De Wind is Op! Lecture looks at climate, culture, and innovation in Dutch maritime painting

Sailors’ Series speaker - Chief Curator Dr. Christina Connett Brophy – August 1, 2019

NEW BEDFORD, Mass – Dr. Christina Connett Brophy will explore themes and artworks featured in the New Bedford Whaling Museum exhibition De Wind is Op! Climate, Culture and Innovation in Dutch Maritime Painting, during a lecture at the Museum on Thursday, August 1. The Whaling Museum stewards one of the most important collections of maritime Dutch and Flemish paintings and prints outside of the Netherlands.  Dr. Connett Brophy is The Douglas and Cynthia Crocker Endowed Chair for the Chief Curator at the Whaling Museum. This talk is part of the Sailors’ Series lectures for 2019 and is supported by Ruth and Hope Atkinson, with additional support provided by Babbitt Steam Specialty and Burr Brothers Boats. A reception begins at 6:00 pm, and the lecture starts at 6:30 pm. Tickets can be purchased for $15 for Whaling Museum members and $20 for non-members at www.whalingmuseum.org or by calling 508-997-0046. The Whaling Museum is located at 18 Johnny Cake Hill in New Bedford, Massachusetts.

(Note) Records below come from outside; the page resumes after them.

(** A turn of [thread_join] that finds the thread [i] dead. *)
Lemma wpg_join_turn t c me cur thread rv ps shs m e s o i zi q l z post e1 e2 (Q : option Z → kst → Prop) :
  in_crit c ptable_lock m → cprocs m !! c = Some o → full ps → ps !! me = Some cur →
  i ∈ proc_table → ps !! i = Some zi → state zi = ZOMBIE → tid zi = thread →
  (∀ x p, x ∈ proc_table → ps !! x = Some p → tid p = thread → x = i) →
  shared_info zi = Some q → family ps shs q (l ++ z :: i :: post) →
  store_user (pgdir cur) rv (retval zi) e = Ok (tt, e1) → kfree (kstack zi) e1 = Ok (tt, e2) →
  (∀ ps' shs' m', idle m' → cprocs m' = cprocs m → joined ps ps' shs' q l z i zi → Q (Some 0) (st ps' shs' m' e2 s)) →
  wpg t (join_turn c (Some me) thread rv) Q (st ps shs m e s).
Proof.
  intros Hcr Hc Hf Hcur Hit Hzi Hzs Htid Huniq Hq Hfam He1 He2 HQ.
  change (z :: i :: post) with ([z] ++ i :: post) in *. rewrite app_assoc in *.
  pose proof Hfam as [(sh & Hsh & (y & Hseg1 & -> & _)%seg_app & _) (_ & Hd2 & _)%NoDup_app Hlen Hinfo].
  destruct (seg_elem _ _ _ _ z Hseg1) as [zp Hz]; [set_solver|].
  destruct (Hinfo z zp) as [Hzq _]; [set_solver|done|].
  assert (i ∉ l ++ [z]) as Hil by (intros ?; eapply (Hd2 i); set_solver).
  assert (z ≠ i) as Hzi' by set_solver.
  destruct (list_elem_of_split _ _ Hit) as (l1 & l2 & Hpt). unfold join_turn. rewrite Hpt in *.
  apply wpg_bind, wpg_join_scan.
  { intros x Hx. destruct (Hf x) as [p Hp]; [rewrite Hpt; set_solver|]. exists p. split; [done|].
    intros Et. assert (x = i) as -> by (eapply Huniq; [set_solver|done|done]).
    assert (NoDup proc_table) as Hnd by apply NoDup_seq. rewrite Hpt in Hnd.
    apply NoDup_app in Hnd as (_ & Hnd & _). destruct (Hnd i); [done|by left]. }
  cbn [join_scan]. tstep. tstep. rewrite Htid, Z.eqb_refl, bool_decide_true by done. cbn [negb].
  do 4 tstep. apply wpg_bind. eapply wpg_clear_slot; [done|done|].
  apply wpg_bind. eapply (wpg_delete_thread _ _ _ _ _ _ _ _ (cleared zi) q sh l z zp); try done.
  - apply lookup_insert_eq.
  - by apply seg_insert_ne.
  - rewrite !length_app in Hlen; cbn in Hlen. lia.
  - by rewrite lookup_insert_ne by done.
  - tsteps. eapply wpg_release; [done|exact Hc|]. intros m' Hi' Hc'. tstep. apply HQ; [done..|].
    split; [by rewrite lookup_insert_ne, lookup_insert_eq by done|by eapply family_cut|].
    intros x Hx. by rewrite !lookup_insert_ne by set_solver.
Qed.

(** C15. [thread_join] on a zombie of the caller's process frees its slot,
    delivers its return value and returns 0, but it clears [th_next] before
    unlinking the thread: the family list ends at the thread's predecessor,
    and every thread behind it (still runnable, still sharing the memory) is
    no longer in the family. *)
Theorem thread_join_truncates c thread rv s me cur i zi q l z post e1 e2 :
  idle (kmach s) → cprocs (kmach s) !! c = Some (Some me) → full (procs s) →
  procs s !! me = Some cur →
  i ∈ proc_table → procs s !! i = Some zi → state zi = ZOMBIE → tid zi = thread →
  (∀ x p, x ∈ proc_table → procs s !! x = Some p → tid p = thread → x = i) →
  shared_info zi = Some q → family (procs s) (shares s) q (l ++ z :: i :: post) →
  store_user (pgdir cur) rv (retval zi) (kenv s) = Ok (tt, e1) → kfree (kstack zi) e1 = Ok (tt, e2) →
  ∃ ps shs, (∃ m', idle m' ∧ thread_join c thread rv s = Ok (Some 0, st ps shs m' e2 s)) ∧
    ps !! i = Some (cleared zi) ∧ family ps shs q (l ++ [z]) ∧
    (∀ x, x ∉ [i; z] → ps !! x = procs s !! x).
Proof.
  intros Hi Hc Hf Hcur Hit Hzi Hzs Htid Huniq Hq Hfam He1 He2.
  destruct (wp_ok (thread_join c thread rv) (λ r s', r = Some 0 ∧ ∃ ps shs m', idle m' ∧
     joined (procs s) ps shs q l z i zi ∧ s' = st ps shs m' e2 s) s)
    as (r & s' & E & -> & ps & shs & m' & Hm & [J1 J2 J3] & ->); [|exists ps, shs; split; [by exists m'|done]].
  rewrite (st_id s) at 1. unfold thread_join.
  apply wpg_bind, (wpg_myproc_idle _ _ _ _ _ _ _ _ _ Hi Hc). intros m1 Hi1 Hc1.
  apply wpg_bind. eapply wpg_acquire; [done|by rewrite Hc1|]. intros m2 Hcr2 Hc2.
  eapply wpg_join_turn; [done|by rewrite Hc2, Hc1|done..|]. intros ps shs m' Hm _ HJ.
  split; [done|]. by exists ps, shs, m'.
Qed.
End Join.

Section ExitJoin.
Context {KE : KernelEnv}.

(** [kin ps ps']: the same families, with the same thread ids. *)
Definition kin_slot (p p' : proc) : Prop :=
  th_next p' = th_next p ∧ shared_info p' = shared_info p ∧ tid p' = tid p ∧
  (state p ≠ UNUSED → state p' ≠ UNUSED).
Definition kin (ps ps' : gmap nat proc) : Prop := ∀ x, option_Forall2 kin_slot (ps !! x) (ps' !! x).

Lemma kin_slot_refl p : kin_slot p p.
Proof. by split_and!. Qed.
Lemma kin_refl ps : kin ps ps.
Proof. intros x. destruct (ps !! x); constructor. apply kin_slot_refl. Qed.
Lemma kin_trans ps1 ps2 ps3 : kin ps1 ps2 → kin ps2 ps3 → kin ps1 ps3.
Proof.
  intros H1 H2 x. specialize (H1 x). specialize (H2 x). destruct H1 as [p1 p2 H1|]; inversion H2; subst; constructor.
  unfold kin_slot in *. intuition congruence.
Qed.
Lemma kin_insert ps x p p' : ps !! x = Some p → kin_slot p p' → kin ps (<[x := p']> ps).
Proof.
  intros Hp Hk y. destruct (decide (y = x)) as [->|]; [rewrite lookup_insert_eq, Hp; by constructor|].
  rewrite lookup_insert_ne by done. destruct (ps !! y); constructor. apply kin_slot_refl.
Qed.
Lemma kin_alters f l ps : (∀ p, kin_slot p (f p)) → kin ps (alters f l ps).
Proof.
  intros Hf y. rewrite lookup_alters. destruct (ps !! y); constructor. case_decide; [apply Hf|apply kin_slot_refl].
Qed.
Lemma kin_wake ch p : kin_slot p (wake ch p).
Proof. unfold wake. destruct (_ && _); split_and!; done. Qed.

Lemma kin_full ps ps' : kin ps ps' → full ps → full ps'.
Proof. intros Hk Hf x Hx. destruct (Hf x Hx) as [p Hp]. specialize (Hk x). rewrite Hp in Hk. by inversion Hk. Qed.
Lemma kin_back ps ps' x p' : kin ps ps' → ps' !! x = Some p' → ∃ p, ps !! x = Some p ∧ kin_slot p p'.
Proof. intros Hk Hp. specialize (Hk x). rewrite Hp in Hk. inversion Hk; eauto. Qed.
Lemma kin_family ps ps' shs shs' q l :
  kin ps ps' → shs' !! q = shs !! q → family ps shs q l → family ps' shs' q l.
Proof.
  intros Hk Eq [(sh & Hsh & Hseg & Hl) Hd Hlen Hi]. split; [exists sh; split_and!; [by rewrite Eq| |done]|done..|].
  - eapply seg_frame; [|done]. intros x p _ Hp. specialize (Hk x). rewrite Hp in Hk. inversion Hk as [? p' [Hn _]|]; subst. eauto.
  - intros x p' Hx Hp'. destruct (kin_back _ _ _ _ Hk Hp') as (p & Hp & _ & Hq & _ & Hs).
    destruct (Hi x p Hx Hp). rewrite Hq. auto.
Qed.
Lemma kin_unique ps ps' th i : kin ps ps' →
  (∀ x p, x ∈ proc_table → ps !! x = Some p → tid p = th → x = i) →
  ∀ x p, x ∈ proc_table → ps' !! x = Some p → tid p = th → x = i.
Proof.
  intros Hk Hu x p' Hx Hp' Ht. destruct (kin_back _ _ _ _ Hk Hp') as (p & Hp & _ & _ & E & _).
  apply (Hu x p); congruence.
Qed.

Lemma alters_insert_self f l i p p' ps : <[i := p]> (alters f l (<[i := p']> ps)) = <[i := p]> (alters f l ps).
Proof.
  apply map_eq. intros x. destruct (decide (x = i)) as [->|]; [by rewrite !lookup_insert_eq|].
  by rewrite !lookup_insert_ne, !lookup_alters, lookup_insert_ne by done.
Qed.

(** Whatever the other processes do between [s] and [s'], the families stay the
    same and the slots [xs] are not touched. *)
Definition others_ran (xs : list nat) (q : nat) (s s' : kst) : Prop :=
  kin (procs s) (procs s') ∧ shares s' !! q = shares s !! q ∧ ∀ x, x ∈ xs → procs s' !! x = procs s !! x.

(** Core [c] is back in its scheduler, which holds the lock. *)
Definition gave_up (c : nat) (m m' : mach) : Prop :=
  in_crit c ptable_lock m' ∧ cprocs m' = <[c := None]> (cprocs m).

(** A process asleep in [thread_join], and a thread that has exited. *)
Definition joining (ch : chan) (thread rv : Z) (b : bool) (p : proc) : proc :=
  set_context (T_join thread rv b) (set_state SLEEPING (set_pchan ch p)).
Definition exited (v : Z) (b : bool) (p : proc) : proc :=
  set_context (T_exit b) (set_state ZOMBIE (set_retval v (set_cwd 0 p))).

The Sailors’ Series lectures present a wide variety of experiences and adventures by individuals with lifelong commitments to sailing, boats, and the sea. During her De Wind is Op! lecture, Dr. Connett Brophy will explore some of the Whaling Museum’s exceptional Golden Age paintings through a fresh lens, demonstrating how the artworks illustrate that wind, climate, innovation, and the sea were drivers behind a uniquely Dutch identity.

Many of the works highlighted in the exhibition De Wind is Op! were produced at the height of the Dutch Golden Age during the 17th century, one of the most culturally and economically lucrative eras in Dutch history. A period of well-documented dramatic climate variations, now known as the Little Ice Age, coincided perfectly with the Golden Age. The Little Ice Age was marked by dramatic and sometimes devastating fluctuations in weather and ocean currents. The Dutch capacity to innovate, as well as their natural geographic position helped them adapt, whereas the Little Ice Age had dire consequences for other societies around the world. The Dutch became a dominant superpower in all things maritime and were a political entity without precedence. The art world followed, shifting from the religious to the secular, and towards celebrating national and mercantile achievements rather than royalty.

De Wind is Op! Climate, Culture and Innovation in Dutch Maritime Painting is on view at the New Bedford Whaling Museum until summer 2020.

Media and Images Contact
Gayle Hargreaves
Marketing Manager
New Bedford Whaling Museum
ghargreaves@whalingmuseum.org
508-997-0046 Ext. 139


About the New Bedford Whaling Museum
The New Bedford Whaling Museum is the world's most comprehensive museum devoted to the global story of human interaction with whales through time, and the history and culture of the South Coast region. The cornerstone of New Bedford Whaling National Historical Park, the Museum is located at 18 Johnny Cake Hill in the heart of the city's historic downtown. Museum hours: January through March, Tuesday – Saturday 9 a.m. – 4 p.m. and Sunday 11 a.m. – 4 p.m.; April through December, daily from 9 a.m. to 5 p.m. The Museum is open until 8 p.m. every second Thursday of the month. Closed on Thanksgiving, Christmas and New Year’s Day.  Admission is: Free for Museum members and children aged three and under; adults $17, seniors (65+) $15, students (19+) $10, child and youth $7. For more information, visit www.whalingmuseum.org.

 

Caption: The PDP Monogrammist, Ships and Whales in a Tempest. Oil on wooden panel, c. 1595. Fully conserved in 2017 with support from the Rose Lamb Gifford Fund and the Uriel Conservation fund.